Since 1991, the Marie Walsh Sharpe Art Foundation has provided free studios to fourteen artists a year at 443 Greenwich Street, but not anymore. "We pretty much saved this building for the landlords and filled it up with artists," says Chuck Close, a member of the Space Program's board. But last fall, the landlord wanted to increase its rent from $10 to $50 a square foot. "I said, 'That's it, I can't handle it,' " says Joyce Robinson, the foundation's director. "There was no option except to move."

Thread Waxing Space faced the same problem. But after raising more than $2 million and conducting a two-year search for a suitable (and affordable) new home, it gave up. Its founder and chairman, Tim Nye, declares that it'll return with a new name and a "drastically modified mission," but it's closing at 476 Broadway June 1. More than once, he says, he negotiated a deal for a space, only to find that the owner was still shopping it around. "The problem is not just the prices but the unscrupulous character of property owners," he says.

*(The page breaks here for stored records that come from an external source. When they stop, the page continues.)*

(** C4, as the code has it. If the first tool invocation of the model's first
    response is "finish", the agent loop returns the arguments of that
    invocation, whatever they are and whatever follows it in the response,
    and the request that got this response is the only gateway call. *)
Theorem finish_first_returns_arguments blog_post title body w r tc rest arguments :
  subscript blog_post "title" = Ok title ->
  subscript blog_post "content" = Ok body ->
  llm w (request (initial_conversation title body) define_agent_tools None) = Some r ->
  msg_tool_calls r = tc :: rest ->
  tc_name tc = "finish" ->
  tc_arguments tc = Some arguments ->
  run_agent_workflow llm sample_file blog_post w =
  (Ok arguments,
   w ++ [(request (initial_conversation title body) define_agent_tools None, Some r)]).
Proof.
  intros Ht Hb R T N A.
  unfold run_agent_workflow, bind, lift. rewrite Ht, Hb. cbv beta iota zeta.
  unfold max_iterations. cbn [agent_loop]. unfold bind, call_llm.
  cbv beta iota zeta. rewrite R, T. cbn [run_tool_calls]. unfold bind.
  rewrite A, N. reflexivity.
Qed.

(** C2, as the code has it. When no response carries more than [m] tool
    invocations, an agent run makes at most
    [max_iterations * (1 + 3 * m)] gateway calls: per iteration the agent
    call, and per invocation the tool's call and up to two calls that
    re-derive missing inputs.  The bound holds whether the run returns or
    raises. *)
Theorem agent_gateway_calls_bounded m blog_post w :
  (forall w' req r, llm w' req = Some r -> List.length (msg_tool_calls r) <= m) ->
  exists calls,
    snd (run_agent_workflow llm sample_file blog_post w) = w ++ calls
    /\ List.length calls <= max_iterations * (1 + 3 * m).
Proof.
  intros Hm.
  assert (H : adds (run_agent_workflow llm sample_file blog_post)
                (max_iterations * (1 + 3 * m))).
  { unfold run_agent_workflow.
    apply adds_bind_pure; [apply adds_lift | intros title].
    apply adds_bind_pure; [apply adds_lift | intros body].
    apply adds_agent_loop. exact Hm. }
  exact (H w).
Qed.

Hypothesis well_formed : well_formed_gateway llm.
Hypothesis sample_is_blog_post : is_blog_post (get_sample_blog_post sample_file).


(** *** Dispatch never fails on well-formed invocations *)

Lemma returns_bind_ret {A B} (a : A) (k : A -> M B) w Q :
  returns (k a) w Q -> returns (bind (ret a) k) w Q.
Proof. intros H. exact H. Qed.

Lemma returns_bind_lift {A B} (o : Outcome A) a (k : A -> M B) w Q :
  o = Ok a -> returns (k a) w Q -> returns (bind (lift o) k) w Q.
Proof. intros -> H. exact H. Qed.

Lemma returns_bind_quiet {A B} (m : M A) (k : A -> M B) w
    (P : A -> Prop) (Q : B -> Prop) :
  returns m w (fun a calls => P a /\ quiet calls) ->
  (forall a w', P a -> returns (k a) w' (fun b calls => Q b /\ quiet calls)) ->
  returns (bind m k) w (fun b calls => Q b /\ quiet calls).
Proof.
  intros Hm Hk. eapply returns_bind; [exact Hm |].
  intros a calls [Pa Qc]. eapply returns_imp; [apply Hk; exact Pa |].
  intros b calls' [Qb Qc']. split; [exact Qb | now apply quiet_app].
Qed.

Lemma extract_quiet w :
  returns (task_extract_key_points llm (get_sample_blog_post sample_file)) w
    (fun v calls => (exists l, v = VList l) /\ quiet calls).
Proof.
  eapply returns_imp;
    [apply (task_extract_key_points_returns llm well_formed _ w sample_is_blog_post) |].
  intros v calls [Hv Hc]. split; [exact Hv | eapply one_call_quiet; exact Hc].
Qed.

Lemma or_else_key_points key_points w :
  key_points = VNone \/ (exists l, key_points = VList l) ->
  returns (or_else key_points
             (task_extract_key_points llm (get_sample_blog_post sample_file))) w
    (fun v calls => (exists l, v = VList l) /\ quiet calls).
Proof.
  intros [-> | [[|x l] ->]]; unfold or_else; simpl.
  - apply extract_quiet.
  - apply extract_quiet.
  - apply returns_ret. split; [eauto | constructor].
Qed.

Lemma dict_get_key_points arguments :
  assoc "key_points" arguments = None
  \/ (exists l, assoc "key_points" arguments = Some (VList l)) ->
  exists key_points,
    dict_get (VDict arguments) "key_points" VNone = Ok key_points
    /\ (key_points = VNone \/ exists l, key_points = VList l).
Proof.
  unfold dict_get. intros [K | [l K]]; rewrite K; eauto.
Qed.

Lemma execute_agent_tool_returns tool_name arguments w :
  assoc "key_points" arguments = None
  \/ (exists l, assoc "key_points" arguments = Some (VList l)) ->
  returns (execute_agent_tool llm sample_file tool_name (VDict arguments)) w
    (fun v calls =>
       (tool_name = "generate_summary" -> exists s, v = VDict [("summary", s)])
       /\ quiet calls).
Proof.
  intros Hkp. destruct (dict_get_key_points arguments Hkp) as [kp [Ekp Hkp']].
  destruct sample_is_blog_post as [title [body [Ht Hb]]].
  unfold execute_agent_tool.
  destruct (String.eqb tool_name "extract_key_points") eqn:N1.
  { apply String.eqb_eq in N1. subst tool_name.
    eapply returns_bind_quiet; [apply extract_quiet |].
    intros v w' _. apply returns_ret. split; [discriminate | constructor]. }
  destruct (String.eqb tool_name "generate_summary") eqn:N2.
  { eapply returns_bind_lift; [exact Ekp |].
    eapply returns_bind_quiet; [apply or_else_key_points; exact Hkp' |].
    intros v w' [l ->].
    eapply returns_bind_quiet with (P := fun _ => True).
    - eapply returns_imp; [apply (task_generate_summary_returns llm well_formed) |].
      intros s calls Hc. split; [exact I | eapply one_call_quiet; exact Hc].
    - intros s w'' _. apply returns_ret. split; [eauto | constructor]. }
  assert (Hname : tool_name = "generate_summary" ->
                  forall v, exists s, v = VDict [("summary", s)]).
  { intros ->. discriminate N2. }
  destruct (String.eqb tool_name "create_social_media_posts") eqn:N3.
  { eapply returns_bind_lift; [exact Ekp |].
    eapply returns_bind_quiet; [apply or_else_key_points; exact Hkp' |].
    intros v w' [l ->].
    eapply returns_bind_lift; [exact Ht |].
    eapply returns_imp;
      [apply (task_create_social_media_posts_returns llm well_formed) |].
    intros s calls Hc. split; [auto | eapply one_call_quiet; exact Hc]. }
  destruct (String.eqb tool_name "create_email_newsletter") eqn:N4.
  { eapply returns_bind_lift; [exact Ekp |].
    eapply returns_bind_lift with
      (a := match assoc "summary" arguments with Some x => x | None => VNone end).
    { unfold dict_get. destruct (assoc "summary" arguments); reflexivity. }
    eapply returns_bind_quiet; [apply or_else_key_points; exact Hkp' |].
    intros v w' [l ->].
    eapply returns_bind_quiet with (P := fun _ => True).
    - unfold or_else. destruct (truthy _).
      + apply returns_ret. split; [exact I | constructor].
      + eapply returns_imp; [apply (task_generate_summary_returns llm well_formed) |].
        intros s calls Hc. split; [exact I | eapply one_call_quiet; exact Hc].
    - intros summary w'' _.
      eapply returns_imp;
        [apply (task_create_email_newsletter_returns llm well_formed);
         exact sample_is_blog_post |].
      intros s calls Hc. split; [auto | eapply one_call_quiet; exact Hc]. }
  apply returns_ret. split; [auto | constructor].
Qed.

The Space Program might re-emerge as part of the Brooklyn Academy of Music's burgeoning arts complex, "but that will take a few years," Robinson says. "Meanwhile, what do we do with the program? Now even Williamsburg is out of the question." (They meet with the city's Department of Cultural Affairs Wednesday.)

For now, at least, the group is hoping to stay in town. Or? "New York will be a market town but not a place where art is made," says board member Robert Storr, a moma curator and painter. "The façade of the art world has never looked more glamorous, and the structure of the creative side has never been shakier."